(** The outside world with another node behind
    [signAndExecuteTransaction]. *)
Definition with_signer (out : Outside)
    (sign : Ed25519Keypair -> Transaction -> outcome ExecutionResponse)
    : Outside :=
  {| flashLoan_calculateFee := flashLoan_calculateFee out;
     swapClient_quote := swapClient_quote out;
     swapClient_swap := swapClient_swap out;
     price_getTokenPrice := price_getTokenPrice out;
     tx_build := tx_build out;
     dryRunTransactionBlock := dryRunTransactionBlock out;
     signAndExecuteTransaction := sign;
     new_SuilendAdapter := new_SuilendAdapter out;
     new_NaviAdapter := new_NaviAdapter out;
     COIN_TYPES := COIN_TYPES out;
     RESERVES := RESERVES out;
     buildLeverageTx := buildLeverageTx out |}.

(* ===================================================================== *)
(** ** Further notions used in the statements *)
(* ===================================================================== *)

(** A digit string with a zero appended. *)
Fixpoint snoc_zero (d : Decimal.uint) : Decimal.uint :=
  match d with
  | Decimal.Nil => Decimal.D0 Decimal.Nil
  | Decimal.D0 l => Decimal.D0 (snoc_zero l)
  | Decimal.D1 l => Decimal.D1 (snoc_zero l)
  | Decimal.D2 l => Decimal.D2 (snoc_zero l)
  | Decimal.D3 l => Decimal.D3 (snoc_zero l)
  | Decimal.D4 l => Decimal.D4 (snoc_zero l)
  | Decimal.D5 l => Decimal.D5 (snoc_zero l)
  | Decimal.D6 l => Decimal.D6 (snoc_zero l)
  | Decimal.D7 l => Decimal.D7 (snoc_zero l)
  | Decimal.D8 l => Decimal.D8 (snoc_zero l)
  | Decimal.D9 l => Decimal.D9 (snoc_zero l)
  end.

(** Hexadecimal digits, and strings without a colon. *)
Definition is_hex (c : ascii) : bool :=
  existsb (Ascii.eqb c) (js "0123456789abcdefABCDEF").

Definition hex_string (s : jstring) : bool := forallb is_hex s.

Definition no_colon (s : jstring) : bool :=
  forallb (fun c => negb (Ascii.eqb ":"%char c)) s.

(** Deposits of the collateral [ct], and deposits with a finite value. *)
Definition is_target (ct : jstring) (d : ParsedDeposit) : bool :=
  jstring_eqb (dep_coinType d) ct.

Definition finite_deposit (d : ParsedDeposit) : bool :=
  BN.is_finite (depositedAmountUsd d).

Definition sui_deposit : ParsedDeposit :=
  {| dep_coinType := SUI_COIN_TYPE;
     depositedAmount := BN.of_Z 250;
     depositedAmountUsd := BN.of_Z 1000;
     dep_config := {| openLtvPct := 70; closeLtvPct := 80 |} |}.

(** A position with a single deposit: 1000 USD of SUI against weighted
    borrows of 500 USD. *)
Definition sui_only_obligation : ParsedObligation :=
  {| netValueUsd := BN.of_Z 500;
     obl_depositedAmountUsd := BN.of_Z 1000;
     borrowedAmountUsd := BN.of_Z 500;
     borrowLimitUsd := BN.of_Z 700;
     unhealthyBorrowValueUsd := BN.of_Z 800;
     weightedBorrowsUsd := BN.of_Z 500;
     deposits := [sui_deposit] |}.

(* ===================================================================== *)
(** ** Properties *)
(* ===================================================================== *)

#[local] Arguments Ascii.eqb : simpl never.

(** *** Splitting on the separator [::] *)

Lemma split_nil sep : split sep [] = [[]].
Proof. reflexivity. Qed.

Lemma split_dcolon_hit t : split dcolon (":"%char :: ":"%char :: t) = [] :: split dcolon t.
Proof. reflexivity. Qed.

Lemma split_dcolon_miss c t :
  starts_with dcolon (c :: t) = false ->
  split dcolon (c :: t) = cons_head c (split dcolon t).
Proof.
  intros H. unfold split. cbn [split_from]. rewrite H. reflexivity.
Qed.

Lemma starts_with_dcolon_inv s :
  starts_with dcolon s = true -> exists t, s = ":"%char :: ":"%char :: t.
Proof.
  destruct s as [|a [|b t]]; simpl; try discriminate.
  - rewrite andb_false_r. discriminate.
  - intros H. apply andb_true_iff in H as [Ha H].
    apply andb_true_iff in H as [Hb _].
    apply Ascii.eqb_eq in Ha. apply Ascii.eqb_eq in Hb. subst. eauto.
Qed.

Lemma split_not_nil sep skip s : split_from sep skip s <> [].
Proof.
  revert skip. induction s as [|c t IH]; intros skip; simpl; [discriminate|].
  destruct skip; [|apply IH].
  destruct (starts_with sep (c :: t)); [discriminate|].
  destruct (split_from sep 0 t); discriminate.
Qed.

(** The head of [a ++ rest] when [rest] starts with a colon. *)
Lemma starts_with_dcolon_app c a r1 r2 :
  starts_with dcolon (c :: a ++ ":"%char :: r1) =
  starts_with dcolon (c :: a ++ ":"%char :: r2).
Proof.
  destruct a as [|b a]; simpl; [reflexivity|].
  reflexivity.
Qed.

Lemma clean_cons c a :
  clean (c :: a) = negb (starts_with dcolon (c :: a ++ [":"%char])) && clean a.
Proof.
  unfold clean. simpl includes.
  change (starts_with (js "::") (c :: a ++ [":"%char]))
    with (starts_with dcolon (c :: a ++ [":"%char])).
  rewrite negb_orb. reflexivity.
Qed.

Lemma split_app_clean a b :
  clean a = true -> split dcolon (a ++ dcolon ++ b) = a :: split dcolon b.
Proof.
  induction a as [|c a IH]; intros Hc.
  - reflexivity.
  - rewrite clean_cons in Hc. apply andb_true_iff in Hc as [Hh Ha].
    apply negb_true_iff in Hh.
    simpl app. rewrite split_dcolon_miss.
    + change (a ++ ":"%char :: ":"%char :: b) with (a ++ dcolon ++ b).
      rewrite (IH Ha). reflexivity.
    + rewrite (starts_with_dcolon_app c a (":"%char :: b) []). exact Hh.
Qed.

Lemma split_cons_inv : forall n s p rest,
  length s <= n ->
  split dcolon s = p :: rest -> rest <> [] ->
  exists b, s = p ++ dcolon ++ b /\ split dcolon b = rest /\ clean p = true.
Proof.
  induction n as [|n IH]; intros s p rest Hlen Hs Hrest.
  - destruct s; [|simpl in Hlen; lia].
    rewrite split_nil in Hs. inversion Hs; subst.
      exfalso; apply Hrest; reflexivity.
  - destruct s as [|c t].
    + rewrite split_nil in Hs. inversion Hs; subst.
      exfalso; apply Hrest; reflexivity.
    + destruct (starts_with dcolon (c :: t)) eqn:Hsw.
      * apply starts_with_dcolon_inv in Hsw as [t' E]. rewrite E in *.
        rewrite split_dcolon_hit in Hs. inversion Hs; subst.
        exists t'. repeat split; reflexivity.
      * rewrite (split_dcolon_miss _ _ Hsw) in Hs.
        destruct (split dcolon t) as [|q r] eqn:Ht.
        { exfalso. apply (split_not_nil dcolon 0 t). exact Ht. }
        simpl in Hs. inversion Hs; subst.
        destruct (IH t q rest) as [b [E [Hb Hq]]]; try assumption.
        { simpl in Hlen. lia. }
        exists b. repeat split; try assumption.
        -- rewrite E. reflexivity.
        -- rewrite clean_cons, Hq, andb_true_r. apply negb_true_iff.
           rewrite E in Hsw.
           rewrite (starts_with_dcolon_app c q [] (":"%char :: b)). exact Hsw.
Qed.

Lemma split_single_inv : forall n s p,
  length s <= n -> split dcolon s = [p] -> s = p.
Proof.
  induction n as [|n IH]; intros s p Hlen Hs.
  - destruct s; [|simpl in Hlen; lia]. rewrite split_nil in Hs. congruence.
  - destruct s as [|c t].
    + rewrite split_nil in Hs. congruence.
    + destruct (starts_with dcolon (c :: t)) eqn:Hsw.
      * apply starts_with_dcolon_inv in Hsw as [t' E]. rewrite E in *.
        rewrite split_dcolon_hit in Hs. inversion Hs as [[Hp Hr]].
        exfalso. apply (split_not_nil dcolon 0 t'). exact Hr.
      * rewrite (split_dcolon_miss _ _ Hsw) in Hs.
        destruct (split dcolon t) as [|q r] eqn:Ht.
        { exfalso. apply (split_not_nil dcolon 0 t). exact Ht. }
        simpl in Hs. inversion Hs; subst.
        f_equal. apply IH; [simpl in Hlen; lia | assumption].
Qed.

(** A string that splits into three parts is those parts joined. *)
Lemma split_three_inv s p0 p1 p2 :
  split dcolon s = [p0; p1; p2] ->
  s = p0 ++ dcolon ++ p1 ++ dcolon ++ p2 /\
  split dcolon (p1 ++ dcolon ++ p2) = [p1; p2].
Proof.
  intros Hs.
  destruct (split_cons_inv (length s) s _ _ (le_n _) Hs) as [b [E [Hb _]]];
    [discriminate|].
  destruct (split_cons_inv (length b) b _ _ (le_n _) Hb) as [b' [E' [Hb' _]]];
    [discriminate|].
  apply (split_single_inv (length b') b' _ (le_n _)) in Hb'. subst b'.
  subst b. split; [exact E | exact Hb].
Qed.

Lemma normalizeCoinType_three x p0 p1 p2 :
  split dcolon x = [p0; p1; p2] ->
  normalizeCoinType x =
  js "0x" ++ padStart 64 "0"%char (replace (js "0x") [] p0)
    ++ dcolon ++ p1 ++ dcolon ++ p2.
Proof.
  intros H. unfold normalizeCoinType.
  change (split (js "::") x) with (split dcolon x). rewrite H. reflexivity.
Qed.

Lemma normalizeCoinType_malformed x :
  length (split dcolon x) <> 3 -> normalizeCoinType x = x.
Proof.
  intros H. unfold normalizeCoinType.
  change (split (js "::") x) with (split dcolon x).
  apply Nat.eqb_neq in H. rewrite H. reflexivity.
Qed.

Lemma clean_cons_other c a :
  Ascii.eqb ":"%char c = false -> clean (c :: a) = clean a.
Proof.
  intros H. rewrite clean_cons.
  destruct a; simpl; rewrite H; reflexivity.
Qed.

Lemma clean_zeros k z : clean (repeat "0"%char k ++ z) = clean z.
Proof.
  induction k as [|k IH]; [reflexivity|].
  simpl. rewrite clean_cons_other; [exact IH | reflexivity].
Qed.

Lemma padStart_long n c s : n <= length s -> padStart n c s = s.
Proof.
  intros H. unfold padStart. replace (n - length s) with 0 by lia. reflexivity.
Qed.

Lemma padStart_length n c s : n <= length (padStart n c s).
Proof.
  unfold padStart. rewrite length_app, repeat_length. lia.
Qed.

Lemma normalizeCoinType_fixed_on_clean x p0 p1 p2 :
  split dcolon x = [p0; p1; p2] ->
  clean (replace (js "0x") [] p0) = true ->
  normalizeCoinType (normalizeCoinType x) = normalizeCoinType x.
Proof.
  intros Hs Hc.
  destruct (split_three_inv _ _ _ _ Hs) as [_ Htail].
  rewrite (normalizeCoinType_three _ _ _ _ Hs).
  set (pkg := padStart 64 "0"%char (replace (js "0x") [] p0)).
  assert (Hsplit : split dcolon (js "0x" ++ pkg ++ dcolon ++ p1 ++ dcolon ++ p2)
                   = [js "0x" ++ pkg; p1; p2]).
  { rewrite (app_assoc (js "0x") pkg). rewrite split_app_clean.
    - rewrite Htail. reflexivity.
    - change (js "0x" ++ pkg) with ("0"%char :: "x"%char :: pkg).
      rewrite !clean_cons_other by reflexivity.
      unfold pkg, padStart. rewrite clean_zeros. exact Hc. }
  rewrite (normalizeCoinType_three _ _ _ _ Hsplit).
  change (replace (js "0x") [] (js "0x" ++ pkg)) with pkg.
  rewrite (padStart_long 64 "0"%char pkg); [reflexivity|].
  apply padStart_length.
Qed.

(** C8 (amended): [normalizeCoinType] returns every malformed identifier
    (one that does not split into exactly three parts on [::]) unchanged,
    and it is idempotent on every identifier that is malformed or whose
    package part, once its first [0x] is removed, neither contains [::]
    nor ends in a colon. *)
Theorem normalizeCoinType_idempotent_on_clean_package (x : jstring) :
  (length (split (js "::") x) <> 3 -> normalizeCoinType x = x) /\
  (package_clean x = true ->
   normalizeCoinType (normalizeCoinType x) = normalizeCoinType x).
Proof.
  split.
  - apply normalizeCoinType_malformed.
  - unfold package_clean. change (split (js "::") x) with (split dcolon x).
    destruct (split dcolon x) as [|p0 [|p1 [|p2 [|p3 r]]]] eqn:Hs; intros Hc;
      try (assert (E : normalizeCoinType x = x)
             by (apply normalizeCoinType_malformed; rewrite Hs; simpl; lia);
           rewrite !E; reflexivity).
    exact (normalizeCoinType_fixed_on_clean x _ _ _ Hs Hc).
Qed.

Lemma normalizeCoinType_idempotent_witness :
  normalizeCoinType (js "sui") = js "sui" /\
  normalizeCoinType (normalizeCoinType (js "0x2::sui::SUI")) =
  normalizeCoinType (js "0x2::sui::SUI").
Proof.
  split.
  - apply (proj1 (normalizeCoinType_idempotent_on_clean_package (js "sui"))).
    vm_compute. lia.
  - apply (proj2 (normalizeCoinType_idempotent_on_clean_package (js "0x2::sui::SUI"))).
    vm_compute. reflexivity.
Defined.

(** C8 as stated fails: the package part [:0x] leaves a lone colon in
    front of the separator, the result splits one character earlier, and
    a second normalization pads with one more zero. *)
Lemma normalizeCoinType_not_idempotent :
  normalizeCoinType (normalizeCoinType (js ":0x::b::c")) <>
  normalizeCoinType (js ":0x::b::c").
Proof. vm_compute. discriminate. Qed.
◆ ◆ ◆ ◆
-- WHAT IS EXPECTED --
Only a number is wanted here: how many lines of the data hold the string "subst".

-- RESPONSE TO THE EXERCISE --
8